Task description:
Throughout the entries below, report every line where "MkJoinArgs" is found.

---

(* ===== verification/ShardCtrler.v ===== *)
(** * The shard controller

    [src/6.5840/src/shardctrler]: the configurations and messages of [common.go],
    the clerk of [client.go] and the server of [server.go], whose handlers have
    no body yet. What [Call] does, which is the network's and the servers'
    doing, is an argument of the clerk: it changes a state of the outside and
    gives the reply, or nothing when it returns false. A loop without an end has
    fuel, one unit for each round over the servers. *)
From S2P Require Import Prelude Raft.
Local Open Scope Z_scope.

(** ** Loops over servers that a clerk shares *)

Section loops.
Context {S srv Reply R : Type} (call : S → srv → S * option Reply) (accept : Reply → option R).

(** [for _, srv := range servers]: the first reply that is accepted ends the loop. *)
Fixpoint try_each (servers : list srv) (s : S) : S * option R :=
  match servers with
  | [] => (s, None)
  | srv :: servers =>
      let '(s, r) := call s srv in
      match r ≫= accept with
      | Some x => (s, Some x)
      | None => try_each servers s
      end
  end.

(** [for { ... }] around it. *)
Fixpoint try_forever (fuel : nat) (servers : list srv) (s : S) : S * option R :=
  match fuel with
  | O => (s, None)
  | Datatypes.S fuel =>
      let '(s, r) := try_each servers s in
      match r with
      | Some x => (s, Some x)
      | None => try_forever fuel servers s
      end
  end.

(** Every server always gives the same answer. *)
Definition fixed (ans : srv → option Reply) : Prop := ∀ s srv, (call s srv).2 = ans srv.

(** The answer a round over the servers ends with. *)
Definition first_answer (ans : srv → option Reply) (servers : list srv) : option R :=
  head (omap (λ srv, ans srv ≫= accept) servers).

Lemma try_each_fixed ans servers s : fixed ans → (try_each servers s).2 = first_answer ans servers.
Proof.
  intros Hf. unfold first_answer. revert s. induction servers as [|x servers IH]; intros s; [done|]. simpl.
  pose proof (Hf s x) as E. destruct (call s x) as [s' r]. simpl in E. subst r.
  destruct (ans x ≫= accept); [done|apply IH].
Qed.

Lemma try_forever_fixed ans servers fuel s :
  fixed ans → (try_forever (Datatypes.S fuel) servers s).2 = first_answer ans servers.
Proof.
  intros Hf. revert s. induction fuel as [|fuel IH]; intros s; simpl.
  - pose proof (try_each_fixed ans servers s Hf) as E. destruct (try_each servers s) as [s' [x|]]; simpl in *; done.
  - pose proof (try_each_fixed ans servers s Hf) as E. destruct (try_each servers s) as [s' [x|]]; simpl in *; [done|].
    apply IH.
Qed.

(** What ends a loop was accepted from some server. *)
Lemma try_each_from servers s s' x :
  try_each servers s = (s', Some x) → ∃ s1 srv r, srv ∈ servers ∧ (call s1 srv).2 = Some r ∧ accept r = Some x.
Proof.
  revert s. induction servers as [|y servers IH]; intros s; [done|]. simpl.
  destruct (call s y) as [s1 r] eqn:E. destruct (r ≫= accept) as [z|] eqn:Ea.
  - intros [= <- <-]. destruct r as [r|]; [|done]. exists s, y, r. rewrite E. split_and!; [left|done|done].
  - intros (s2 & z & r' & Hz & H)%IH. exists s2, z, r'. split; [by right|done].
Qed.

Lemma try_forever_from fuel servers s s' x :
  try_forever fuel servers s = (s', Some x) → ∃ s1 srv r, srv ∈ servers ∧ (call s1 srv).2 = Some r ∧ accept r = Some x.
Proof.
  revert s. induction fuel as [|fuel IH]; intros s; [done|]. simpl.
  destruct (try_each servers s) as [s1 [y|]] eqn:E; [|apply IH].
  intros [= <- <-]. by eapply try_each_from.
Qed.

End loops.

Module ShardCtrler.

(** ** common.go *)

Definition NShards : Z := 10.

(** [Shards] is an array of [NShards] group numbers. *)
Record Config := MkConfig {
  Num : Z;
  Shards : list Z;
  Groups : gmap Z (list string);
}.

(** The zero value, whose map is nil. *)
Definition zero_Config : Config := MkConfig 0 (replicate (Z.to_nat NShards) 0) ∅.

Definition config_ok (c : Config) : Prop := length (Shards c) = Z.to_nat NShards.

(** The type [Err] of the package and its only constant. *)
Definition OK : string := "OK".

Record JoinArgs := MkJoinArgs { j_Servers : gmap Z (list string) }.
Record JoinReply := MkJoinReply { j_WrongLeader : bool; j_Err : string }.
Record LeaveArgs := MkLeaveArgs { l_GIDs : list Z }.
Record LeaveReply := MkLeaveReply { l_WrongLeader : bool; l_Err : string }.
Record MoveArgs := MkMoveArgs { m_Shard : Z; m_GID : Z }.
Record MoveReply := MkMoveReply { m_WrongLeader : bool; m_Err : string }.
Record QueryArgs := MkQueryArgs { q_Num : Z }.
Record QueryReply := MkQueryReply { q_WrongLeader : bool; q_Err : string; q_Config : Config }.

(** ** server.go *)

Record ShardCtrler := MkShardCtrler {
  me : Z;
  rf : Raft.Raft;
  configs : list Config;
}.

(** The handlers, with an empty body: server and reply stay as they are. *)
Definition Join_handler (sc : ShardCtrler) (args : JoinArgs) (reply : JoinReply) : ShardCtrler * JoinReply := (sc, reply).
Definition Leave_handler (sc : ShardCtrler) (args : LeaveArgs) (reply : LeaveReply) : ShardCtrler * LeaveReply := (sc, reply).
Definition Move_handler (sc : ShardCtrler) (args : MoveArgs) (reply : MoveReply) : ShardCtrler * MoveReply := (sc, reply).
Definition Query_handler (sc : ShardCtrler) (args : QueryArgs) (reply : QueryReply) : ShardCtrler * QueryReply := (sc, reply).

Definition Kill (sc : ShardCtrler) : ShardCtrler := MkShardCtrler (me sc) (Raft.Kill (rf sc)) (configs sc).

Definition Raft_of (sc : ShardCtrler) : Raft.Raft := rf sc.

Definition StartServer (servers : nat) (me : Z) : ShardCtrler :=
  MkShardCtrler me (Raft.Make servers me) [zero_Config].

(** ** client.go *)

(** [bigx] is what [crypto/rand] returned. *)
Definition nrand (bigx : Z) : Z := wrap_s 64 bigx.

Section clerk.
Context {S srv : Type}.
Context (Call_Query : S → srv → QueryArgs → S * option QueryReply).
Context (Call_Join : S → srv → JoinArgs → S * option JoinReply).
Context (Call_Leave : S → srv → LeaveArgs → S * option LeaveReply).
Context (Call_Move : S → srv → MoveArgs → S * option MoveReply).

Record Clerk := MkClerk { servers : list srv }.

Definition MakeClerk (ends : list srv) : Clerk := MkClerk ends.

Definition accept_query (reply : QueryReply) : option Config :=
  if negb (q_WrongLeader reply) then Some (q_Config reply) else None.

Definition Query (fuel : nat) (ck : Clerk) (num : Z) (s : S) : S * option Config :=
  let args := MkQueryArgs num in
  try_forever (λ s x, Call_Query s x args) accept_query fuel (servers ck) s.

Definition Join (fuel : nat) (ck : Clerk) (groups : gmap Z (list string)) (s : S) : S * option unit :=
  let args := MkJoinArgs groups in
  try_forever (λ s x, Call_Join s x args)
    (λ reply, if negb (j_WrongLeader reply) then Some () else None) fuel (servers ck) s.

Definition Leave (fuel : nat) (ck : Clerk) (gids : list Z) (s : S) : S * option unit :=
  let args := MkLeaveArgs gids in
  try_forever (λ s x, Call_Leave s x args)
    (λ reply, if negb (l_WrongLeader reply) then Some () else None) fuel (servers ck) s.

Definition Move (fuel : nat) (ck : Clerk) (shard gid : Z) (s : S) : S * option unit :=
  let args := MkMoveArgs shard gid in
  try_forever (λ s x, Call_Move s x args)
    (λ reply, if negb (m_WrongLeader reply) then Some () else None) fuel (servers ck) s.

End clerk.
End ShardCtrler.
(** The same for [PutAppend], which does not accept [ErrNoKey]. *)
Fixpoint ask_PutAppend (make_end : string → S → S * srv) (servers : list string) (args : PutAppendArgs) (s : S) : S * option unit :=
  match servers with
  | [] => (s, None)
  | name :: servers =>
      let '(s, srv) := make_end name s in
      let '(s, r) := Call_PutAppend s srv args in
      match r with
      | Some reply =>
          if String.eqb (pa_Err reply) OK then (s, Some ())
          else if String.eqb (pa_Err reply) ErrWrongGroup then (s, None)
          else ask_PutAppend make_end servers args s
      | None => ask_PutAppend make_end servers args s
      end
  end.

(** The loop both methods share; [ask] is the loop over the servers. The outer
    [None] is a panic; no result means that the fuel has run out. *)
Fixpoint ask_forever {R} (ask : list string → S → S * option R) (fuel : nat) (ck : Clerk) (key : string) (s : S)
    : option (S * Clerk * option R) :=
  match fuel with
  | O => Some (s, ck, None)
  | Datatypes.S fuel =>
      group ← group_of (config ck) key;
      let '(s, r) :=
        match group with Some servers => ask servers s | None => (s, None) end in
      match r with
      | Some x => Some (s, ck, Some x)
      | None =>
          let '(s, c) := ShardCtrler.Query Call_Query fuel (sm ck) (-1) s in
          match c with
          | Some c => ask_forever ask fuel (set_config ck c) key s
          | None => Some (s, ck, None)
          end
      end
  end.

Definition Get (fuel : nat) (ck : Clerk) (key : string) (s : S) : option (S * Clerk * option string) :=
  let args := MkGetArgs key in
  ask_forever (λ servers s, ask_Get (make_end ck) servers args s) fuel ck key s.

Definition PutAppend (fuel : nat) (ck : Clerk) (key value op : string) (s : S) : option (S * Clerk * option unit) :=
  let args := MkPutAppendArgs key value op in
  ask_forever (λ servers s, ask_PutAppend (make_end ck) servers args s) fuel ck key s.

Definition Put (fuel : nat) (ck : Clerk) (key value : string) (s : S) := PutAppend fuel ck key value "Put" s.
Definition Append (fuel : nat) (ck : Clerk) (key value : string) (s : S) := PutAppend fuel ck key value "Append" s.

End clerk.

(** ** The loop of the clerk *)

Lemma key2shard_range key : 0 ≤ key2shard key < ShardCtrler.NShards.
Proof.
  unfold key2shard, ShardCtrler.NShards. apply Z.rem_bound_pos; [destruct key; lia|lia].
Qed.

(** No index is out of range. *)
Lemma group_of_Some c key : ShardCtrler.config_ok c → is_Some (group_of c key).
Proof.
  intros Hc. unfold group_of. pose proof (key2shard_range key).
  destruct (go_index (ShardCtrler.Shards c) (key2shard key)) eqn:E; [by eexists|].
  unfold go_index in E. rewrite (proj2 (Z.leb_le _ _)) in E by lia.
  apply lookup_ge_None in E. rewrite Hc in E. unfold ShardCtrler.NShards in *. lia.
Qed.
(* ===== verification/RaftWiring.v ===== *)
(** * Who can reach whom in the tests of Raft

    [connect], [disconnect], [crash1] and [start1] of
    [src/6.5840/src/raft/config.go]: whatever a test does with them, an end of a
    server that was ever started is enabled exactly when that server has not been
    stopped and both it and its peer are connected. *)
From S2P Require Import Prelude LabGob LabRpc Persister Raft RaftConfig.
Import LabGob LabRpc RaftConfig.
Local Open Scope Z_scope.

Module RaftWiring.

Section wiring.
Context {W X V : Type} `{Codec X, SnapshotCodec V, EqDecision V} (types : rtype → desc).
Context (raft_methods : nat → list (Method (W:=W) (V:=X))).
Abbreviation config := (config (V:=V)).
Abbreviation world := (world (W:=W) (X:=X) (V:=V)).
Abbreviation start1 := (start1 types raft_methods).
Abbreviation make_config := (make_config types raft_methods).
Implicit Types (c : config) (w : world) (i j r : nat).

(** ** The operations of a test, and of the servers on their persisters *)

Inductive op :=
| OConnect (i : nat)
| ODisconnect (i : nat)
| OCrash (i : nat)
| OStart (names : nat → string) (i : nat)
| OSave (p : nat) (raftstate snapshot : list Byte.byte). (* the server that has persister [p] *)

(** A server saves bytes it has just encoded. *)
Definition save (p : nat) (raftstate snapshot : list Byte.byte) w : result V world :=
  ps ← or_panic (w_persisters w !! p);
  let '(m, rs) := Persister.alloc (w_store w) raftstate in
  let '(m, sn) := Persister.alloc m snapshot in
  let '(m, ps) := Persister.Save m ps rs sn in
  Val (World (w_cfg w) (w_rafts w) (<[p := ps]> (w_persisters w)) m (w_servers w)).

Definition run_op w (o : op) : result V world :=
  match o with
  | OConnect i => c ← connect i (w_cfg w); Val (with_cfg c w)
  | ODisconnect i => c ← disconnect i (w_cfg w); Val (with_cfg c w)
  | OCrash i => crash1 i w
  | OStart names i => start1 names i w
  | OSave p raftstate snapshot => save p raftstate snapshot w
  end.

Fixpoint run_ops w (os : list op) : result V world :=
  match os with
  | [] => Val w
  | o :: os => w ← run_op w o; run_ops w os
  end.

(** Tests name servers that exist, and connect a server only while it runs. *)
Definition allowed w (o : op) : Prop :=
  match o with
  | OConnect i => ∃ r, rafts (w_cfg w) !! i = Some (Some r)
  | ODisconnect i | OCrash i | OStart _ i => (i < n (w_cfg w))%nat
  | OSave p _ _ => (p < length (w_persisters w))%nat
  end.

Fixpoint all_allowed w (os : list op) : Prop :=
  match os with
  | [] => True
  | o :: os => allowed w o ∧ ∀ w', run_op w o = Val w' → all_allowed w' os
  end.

---

Answer for the task:
Record JoinArgs := MkJoinArgs { j_Servers : gmap Z (list string) }.
  let args := MkJoinArgs groups in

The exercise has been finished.